3) Нарушение работы гамма-глутамильного цикла всасывания аминокислот из-за дефицита любого фермента, катализирующего эти реакции.

Молекулярные нарушения обмена аминокислот

Обычно имеют наследственный характер, при этом аминокислоты и их метаболиты оказывают токсический эффект на организм. В первую очередь это выражается в виде расстройства деятельности центральной нервной системы (ЦНС).

Гипераминоацидемии – повышенное содержание в крови отдельных аминокислот и аминоацидурии – обнаружение в моче аминокислот обусловлены дефектом ферментов обмена аминокислот (первичные аминоацидурии). Типичный пример:

фенилкетонурия – нарушение обмена фенилаланина, как результат дефекта фенилаланингидроксилазы. Фенилаланин при этом не вовлекается в окислительно-восстановительный распад и накапливается в большом количестве в крови. Часто превращается в фенилпируват, фениллактат, и фенилацетат, которые можно обнаружить в моче. Подобным образом проявляется и нарушение обмена триптофана (в моче индолацетат, индоллактат, индолпируват), метионина, цистеина, тирозина и рядя других аминокислот. Вторичные аминоацидурии связанные с нарушением канальциевого транспорта аминокислот в почках.Нарушение обмена пуриновых и пиримидиновых оснований

Проявляются нарушением содержания в крови мочевой кислоты (конечного продукта пуринового обмена) - гиперурикемия. Типичное заболевание, связанное с гиперурикемией, – подагра – кристаллизация мочевой кислоты в мезенхимальных тканях и синоваильной жидкости. Известны два энзимдефекта, приводящие к урикемии, а также снижению содержания в крови уратсвязывающего белка.

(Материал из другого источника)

Lemma set_vector_laws : @SortedVectorLaws A le set_vector.
Proof.
  split; simpl.
  - done.
  - intros x y v. rewrite !set_vector_elem. set_solver.
  - intros x y v. rewrite !set_vector_elem. set_solver.
  - intros v. rewrite merge_sort_Permutation. apply NoDup_elements.
  - intros v. apply StronglySorted_merge_sort; apply _.
Qed.

End sorted_set.

#[export] Instance pair_le_dec : RelDecision pair_le.
Proof.
  intros p q. destruct (decide (String.le p.1 q.1)) as [H1 |]; [| right; by intros [? _]].
  destruct (decide (p.1 = q.1)) as [E |]; [| left; by split].
  destruct (decide (String.le p.2 q.2)); [left; by split | right; intros [_ K]; auto].
Defined.

#[export] Instance pair_le_po : PartialOrder pair_le.
Proof.
  split; [split |].
  - intros p. by split.
  - intros p q r [H1 H2] [H3 H4]. split; [by transitivity q.1 |]. intros E.
    assert (p.1 = q.1) as E1 by (apply (anti_symm String.le); [done | by rewrite E]). transitivity q.2; [auto |]. apply H4. congruence.
  - intros [a b] [c d] [H1 H2] [H3 H4]. simpl in *. assert (a = c) as -> by (by apply (anti_symm String.le)). f_equal. apply (anti_symm String.le); auto.
Qed.

#[export] Instance pair_le_total : Total pair_le.
Proof.
  intros [a b] [c d]. unfold pair_le. simpl. destruct (total String.le a c) as [H1 | H1], (decide (a = c)) as [-> | Hne].
  - destruct (total String.le b d); [left | right]; by split.
  - left. by split.
  - destruct (total String.le b d); [left | right]; by split.
  - right. split; [done | congruence].
Qed.

#[export] Instance string_vector : SortedVector string := set_vector String.le.
#[export] Instance string_vector_laws : SortedVectorLaws string String.le := set_vector_laws String.le.
#[export] Instance name_vector : SortedVector (string * string) := set_vector pair_le.
#[export] Instance name_vector_laws : SortedVectorLaws (string * string) pair_le := set_vector_laws pair_le.

(** ** Examples *)

Definition no_tags : VendorTagSource := mkVendorTagSource false false (0, mkVendorTagDescriptor [] []).

(** Two built-in cameras, the second remapped to 3. *)
Definition example_module_start : ModuleStart ToyMetadata := mkModuleStart 0 0 0 2 no_tags example_module.

Definition provider_default : ProviderState := mkProviderState CameraProvider_empty [].

Definition started_provider : ProviderState := default provider_default (snd <$> CameraProvider_new example_module_start "0 3" false [(5, 1)]).

Definition after (ops : list (ProviderOp (M := ToyMetadata))) (s : ProviderState) : ProviderState := default provider_default (provider_ops ops s).

Lemma started_provider_eq : CameraProvider_new example_module_start "0 3" false [(5, 1)] = Some (false, started_provider).
Proof.
  assert (fst <$> CameraProvider_new example_module_start "0 3" false [(5, 1)] = Some false) as E by (vm_compute; reflexivity).
  unfold started_provider. by destruct (CameraProvider_new _ _ _ _) as [[b s] |]; simplify_eq/=.
Qed.

Lemma after_eq (ops : list (ProviderOp (M := ToyMetadata))) (s : ProviderState) :
  (if provider_ops ops s then true else false) = true -> provider_ops ops s = Some (after ops s).
Proof. unfold after. by destruct (provider_ops ops s). Qed.

Definition example_ops : list (ProviderOp (M := ToyMetadata)) :=
  [PR_setCallback (Some 7); PR_status 0 0; PR_status 6 2; PR_torch "3" 1; PR_list (Some [])].


Lemma started_provider_wf : provider_wf (prov started_provider).
Proof.
  pose proof started_provider_eq as E.
  apply CameraProvider_new_started in E as (ids & _ & Hs & _); [by eapply sd_wf | unfold is_i32; simpl; lia | repeat constructor; simpl; unfold is_i32; lia].
Qed.

Example provider_client_view_witness :
  prov_log (after [PR_setCallback (Some 7); PR_status 0 1; PR_status 5 2] started_provider) =
    [CB_cameraDeviceStatusChange 7 (name_of 5) 1; CB_cameraDeviceStatusChange 7 (name_of 0) 1; CB_cameraDeviceStatusChange 7 (name_of 5) 2] /\
  exists s', provider_ops (M := ToyMetadata) [PR_setCallback (Some 7); PR_status 0 1; PR_status 5 2] started_provider = Some s' /\
    exists messages, prov_log s' = prov_log started_provider ++ messages /\ Forall (to_client 7) messages /\
      foldl view_step (known (prov started_provider)) messages = known (prov s').
Proof.
  split; [vm_compute; reflexivity |].
  exists (after [PR_setCallback (Some 7); PR_status 0 1; PR_status 5 2] started_provider).
  assert (provider_ops (M := ToyMetadata) [PR_setCallback (Some 7); PR_status 0 1; PR_status 5 2] started_provider =
    Some (after [PR_setCallback (Some 7); PR_status 0 1; PR_status 5 2] started_provider)) as E by (apply after_eq; vm_compute; reflexivity).
  split; [exact E |].
  apply (provider_client_view (M := ToyMetadata) 7 [(0, 1); (5, 2)] started_provider _ started_provider_wf); [| exact E].
  repeat constructor; simpl; unfold is_i32; lia.
Defined.

(** A camera that goes is reported twice. *)
Theorem departure_reported_twice :
  prov_log (after [PR_setCallback (Some 7); PR_status 3 0] (after [PR_status 5 0] started_provider)) =
    [CB_cameraDeviceStatusChange 7 (name_of 3) 0; CB_cameraDeviceStatusChange 7 (name_of 3) 0; MODULE_removeCamera 3].
Proof. vm_compute. reflexivity. Qed.

(** A built-in camera that returns while no client is registered is present but
    stays unknown; an external one that goes then stays known. *)
Theorem changes_without_client_missed :
  let s1 := after [PR_setCallback (Some 7); PR_status 3 0; PR_setCallback None; PR_status 3 1; PR_setCallback (Some 8)] started_provider in
  let s2 := after [PR_setCallback (Some 7); PR_setCallback None; PR_status 5 0; PR_setCallback (Some 8)] started_provider in
  (mCameraStatusMap (prov s1) !! "3" = Some STATUS_PRESENT /\ sv_list (mCameraIds (prov s1)) = ["0"; "5"]) /\
  (mCameraStatusMap (prov s2) !! "5" = Some STATUS_NOT_PRESENT /\ sv_list (mCameraIds (prov s2)) = ["0"; "3"; "5"]).
Proof. vm_compute. repeat split; reflexivity. Qed.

Нарушение приримидинового обмена проявляется в виде оротатцидурии: повышенном выделении с мочой оротовой кислоты. Причина – дефицит дегидрогеназы, катализирующей две последние стадии синтеза УТФ. Недостаток УТФ приводит к отставанию в физическом и умственном развитии.

Нарушение обмена гемоглобина относятся либо к белковому компоненту, либо к гему.

Гемоглобинопатии – аномалии, связанные с нарушением механизма синтеза белкового компонента гемоглобина при нормальной структуре гема. Выявлено более 15 видов аномальных молекул гемоглобина, где в альфа- или бета-цепи произошла замена одной из АК. Известно несколько видов мутантных гемоглобинов, где произошла замена остатка гистидина, который связывает железо гема с белковой частью молекулы, на другие АК. Получаются так называемые М-гемоглобины, которые не способны транспортировать кислород.

Порфирии – нарушения отдельных этапов синтеза гема ведут к накоплению в организме отдельных порфиринов или их предшественников. Они легко откладываются в коже, что приводит к фотосенсибилизации.

Нарушения, связанные с распадом гемоглобина проявляются в виде билирубинемий – повышении содержания в крови билирубина. Клинически это может проявляться в виде желтушности кожи и слизистых оболочек. Билирубинемии развиваются как результат нарушений извлечения билирубина из крови, его связывания и выделения при заболеваниях печени.